What you should do: Scan the records below for the word "data". Copy each line where it appears.

(Extracted entries begins)

Lemma multiplex_printed env m poll_end ticks : forall buf,
  snd (fst (multiplex env m ticks poll_end buf))
  = buf ++ handed_to_print (snd (multiplex env m ticks poll_end buf)).
Proof.
  induction ticks as [|t ticks IH]; intros buf; simpl.
  - destruct poll_end; simpl; now rewrite PyStrFacts.append_empty_r.
  - destruct (t_select t) as [[rin rout]|e]; simpl;
      [|now rewrite PyStrFacts.append_empty_r].
    assert (P1 : handed_to_print (snd (if rin then stdin_pass m t else (true, []))) = "").
    { destruct rin; [apply stdin_pass_printed | reflexivity]. }
    destruct (if rin then stdin_pass m t else (true, [])) as [go1 ev1]. simpl in P1.
    destruct go1; simpl; [|now rewrite P1, PyStrFacts.append_empty_r].
    assert (P2 : snd (fst (if rout then master_pass env m t buf else (true, buf, [])))
                 = buf ++ handed_to_print (snd (if rout then master_pass env m t buf
                                        else (true, buf, [])))).
    { destruct rout; [apply master_pass_printed | simpl; now rewrite PyStrFacts.append_empty_r]. }
    destruct (if rout then master_pass env m t buf else (true, buf, []))
      as [[go2 buf2] ev2]. simpl in P2.
    destruct go2; simpl.
    + specialize (IH buf2).
      destruct (multiplex env m ticks poll_end buf2) as [[x buf3] ev3]. simpl in *.
      rewrite !printed_app, P1, IH, P2. simpl. now rewrite PyStrFacts.append_assoc.
    + rewrite printed_app, P1. exact P2.
Qed.

Lemma drain_printed env m ds : forall buf,
  fst (drain env m ds buf) = buf ++ handed_to_print (snd (drain env m ds buf)).
Proof.
  induction ds as [|d ds IH]; intros buf; simpl;
    [now rewrite PyStrFacts.append_empty_r|].
  destruct (d_select d) as [[|]|e]; simpl; try now rewrite PyStrFacts.append_empty_r.
  destruct (d_read d) as [data|e]; simpl; [|now rewrite PyStrFacts.append_empty_r].
  destruct (is_empty data); simpl; [now rewrite PyStrFacts.append_empty_r|].
  destruct (d_print d); simpl; [|now rewrite PyStrFacts.append_empty_r].
  specialize (IH (buf ++ decode env data)).
  destruct (drain env m ds (buf ++ decode env data)) as [b ev]. simpl in *.
  now rewrite IH, PyStrFacts.append_assoc.
Qed.

Lemma session_body_printed env m sc :
  snd (fst (session_body env m sc)) = handed_to_print (snd (session_body env m sc)).
Proof.
  unfold session_body.
  pose proof (multiplex_printed env m (s_poll_end sc) (s_loop sc) "") as P.
  destruct (multiplex env m (s_loop sc) (s_poll_end sc) "") as [[x buf] ev1].
  simpl in P. destruct x; [|exact P].
  destruct (s_wait sc) as [rc|e]; simpl.
  - pose proof (drain_printed env m (s_drain sc) buf) as D.
    destruct (drain env m (s_drain sc) buf) as [b ev2]. simpl in *.
    rewrite printed_app. simpl. now rewrite D, P.
  - rewrite printed_app. simpl. now rewrite PyStrFacts.append_empty_r.
Qed.

Lemma on_interrupt_printed sc : handed_to_print (on_interrupt sc) = "".
Proof.
  unfold on_interrupt, force_kill.
  destruct (s_term sc), (s_wait_term sc), (s_kill sc); reflexivity.
Qed.

Lemma enter_raw_printed env sc st : handed_to_print (snd (enter_raw env sc st)) = "".
Proof.
  unfold enter_raw. destruct (s_tcgetattr sc); [destruct (s_setraw sc)|]; reflexivity.
Qed.

Lemma restore_printed old m sc st : handed_to_print (snd (restore old m sc st)) = "".
Proof. unfold restore. destruct old; reflexivity. Qed.

(** What [session] returns as stdout is what it handed to [print]. *)
Lemma session_result env m sc st rc out err :
  fst (fst (session env m sc st)) = Ok (rc, out, err) ->
  out = handed_to_print (snd (session env m sc st)) /\ err = "".
Proof.
  unfold session.
  pose proof (enter_raw_printed env sc st) as R.
  destruct (enter_raw env sc st) as [[old st1] ev_raw]. simpl in R.
  pose proof (session_body_printed env m sc) as B.
  destruct (session_body env m sc) as [[r buf] ev_body]. simpl in B.
  pose proof (restore_printed old m sc st1) as F.
  destruct (restore old m sc st1) as [st2 ev_fin]. simpl in F.
  destruct r as [rc0|[|msg]]; cbn [fst snd].
  - destruct (report env rc0); [|discriminate]. intros [= <- <- <-].
    rewrite !printed_app, R, F. simpl. rewrite PyStrFacts.append_empty_r. auto.
  - destruct (say env _); [|discriminate].
    destruct (report env (-1)); [|discriminate]. intros [= <- <- <-].
    rewrite !printed_app, R, F, on_interrupt_printed. simpl.
    rewrite PyStrFacts.append_empty_r. auto.
  - discriminate.
Qed.

Lemma session_dirs env m sc st :
  proc_cwd (snd (fst (session env m sc st))) = proc_cwd st
  /\ current_dir (snd (fst (session env m sc st))) = current_dir st.
Proof.
  unfold session, enter_raw, restore.
  destruct (session_body env m sc) as [[r buf] ev_body].
  destruct (s_tcgetattr sc); [destruct (s_setraw sc)|];
    destruct r as [rc|[|msg]]; destruct (s_tcsetattr sc); destruct (s_close_master sc);
    split; reflexivity.
Qed.

Lemma session_fds env m sc st :
  s_close_master sc = Ok tt ->
  open_fds (snd (fst (session env m sc st))) = close_fd m (open_fds st).
Proof.
  intros C. unfold session, enter_raw, restore. rewrite C.
  destruct (session_body env m sc) as [[r buf] ev_body].
  destruct (s_tcgetattr sc); [destruct (s_setraw sc)|];
    destruct r as [rc|[|msg]]; destruct (s_tcsetattr sc); reflexivity.
Qed.

Lemma interactive_dirs env st command :
  proc_cwd (snd (fst (_execute_interactive_command env st command))) = proc_cwd st
  /\ current_dir (snd (fst (_execute_interactive_command env st command))) = current_dir st.
Proof.
  unfold _execute_interactive_command.
  destruct (announce env command); [|split; reflexivity].
  destruct (s_openpty _) as [[m s]|e]; [|split; reflexivity].
  destruct (s_popen _); [|split; reflexivity].
  destruct (s_close_slave _); [|split; reflexivity].
  set (st2 := set_fds _ _).
  destruct (session_dirs env m (pty_script env command (current_dir st)) st2) as [D1 D2].
  destruct (session env m _ st2) as [[r st3] ev]. simpl in *. now rewrite D1, D2.
Qed.

Lemma close_fd_absent fd fds : ~ In fd fds -> close_fd fd fds = fds.
Proof.
  unfold close_fd. induction fds as [|x fds IH]; simpl; [reflexivity|].
  intros H. destruct (Z.eqb_spec x fd) as [->|Hne]; simpl.
  - exfalso. apply H. now left.
  - rewrite IH; [reflexivity|]. intros Hin. apply H. now right.
Qed.

Lemma close_pair m s fds :
  ~ In m fds -> ~ In s fds -> close_fd m (close_fd s (m :: s :: fds)) = fds.
Proof.
  intros Nm Ns. unfold close_fd at 2. cbn [filter]. rewrite Z.eqb_refl. cbn [negb].
  fold (close_fd s fds). rewrite (close_fd_absent s fds Ns).
  destruct (m =? s)%Z; cbn [negb].
  - now apply close_fd_absent.
  - unfold close_fd. cbn [filter]. rewrite Z.eqb_refl. cbn [negb].
    now apply close_fd_absent.
Qed.

Lemma contain_state x : snd (fst (contain x)) = snd (fst x).
Proof. destruct x as [[r st] ev]. reflexivity. Qed.

(** A command that is no directory change leaves both directories. *)
Lemma other_command_dirs (env : os_env) (st : shell_state) (command : string) :
  is_cd command = false ->
  proc_cwd (snd (fst (_execute_command env st command))) = proc_cwd st
  /\ current_dir (snd (fst (_execute_command env st command))) = current_dir st.
Proof.
  intros Hcd. unfold _execute_command. rewrite Hcd.
  destruct (_is_interactive_command env (proc_cwd st) command).
  - rewrite contain_state. apply interactive_dirs.
  - destruct (subprocess_shell env command (current_dir st)); split; reflexivity.
Qed.

End RunFacts.

(** X1. [_execute_command] lets no [Exception] out: whatever the calls
    and the console answer or raise, it returns a result or is left by a
    [KeyboardInterrupt]. *)
Theorem execute_command_contains_exceptions (env : os_env) (st : shell_state)
    (command msg : string) :
  fst (fst (_execute_command env st command)) <> Raise (Exception msg).
Proof.
  unfold _execute_command. destruct (is_cd command).
  - destruct (os_chdir env (proc_cwd st) (cd_target env command)) as [d|e]; simpl;
      [|apply RunFacts.except_Exception_contains].
    destruct (os_getcwd env d); simpl;
      [discriminate | apply RunFacts.except_Exception_contains].
  - destruct (_is_interactive_command env (proc_cwd st) command).
    + destruct (_execute_interactive_command env st command) as [[[v|e] st'] ev]; simpl;
        [discriminate | apply RunFacts.except_Exception_contains].
    + destruct (subprocess_shell env command (current_dir st)); simpl;
        [discriminate | apply RunFacts.except_Exception_contains].
Qed.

(Extracted entries ends)

Your response:
  destruct (d_read d) as [data|e]; simpl; [|now rewrite PyStrFacts.append_empty_r].
  destruct (is_empty data); simpl; [now rewrite PyStrFacts.append_empty_r|].
  specialize (IH (buf ++ decode env data)).
  destruct (drain env m ds (buf ++ decode env data)) as [b ev]. simpl in *.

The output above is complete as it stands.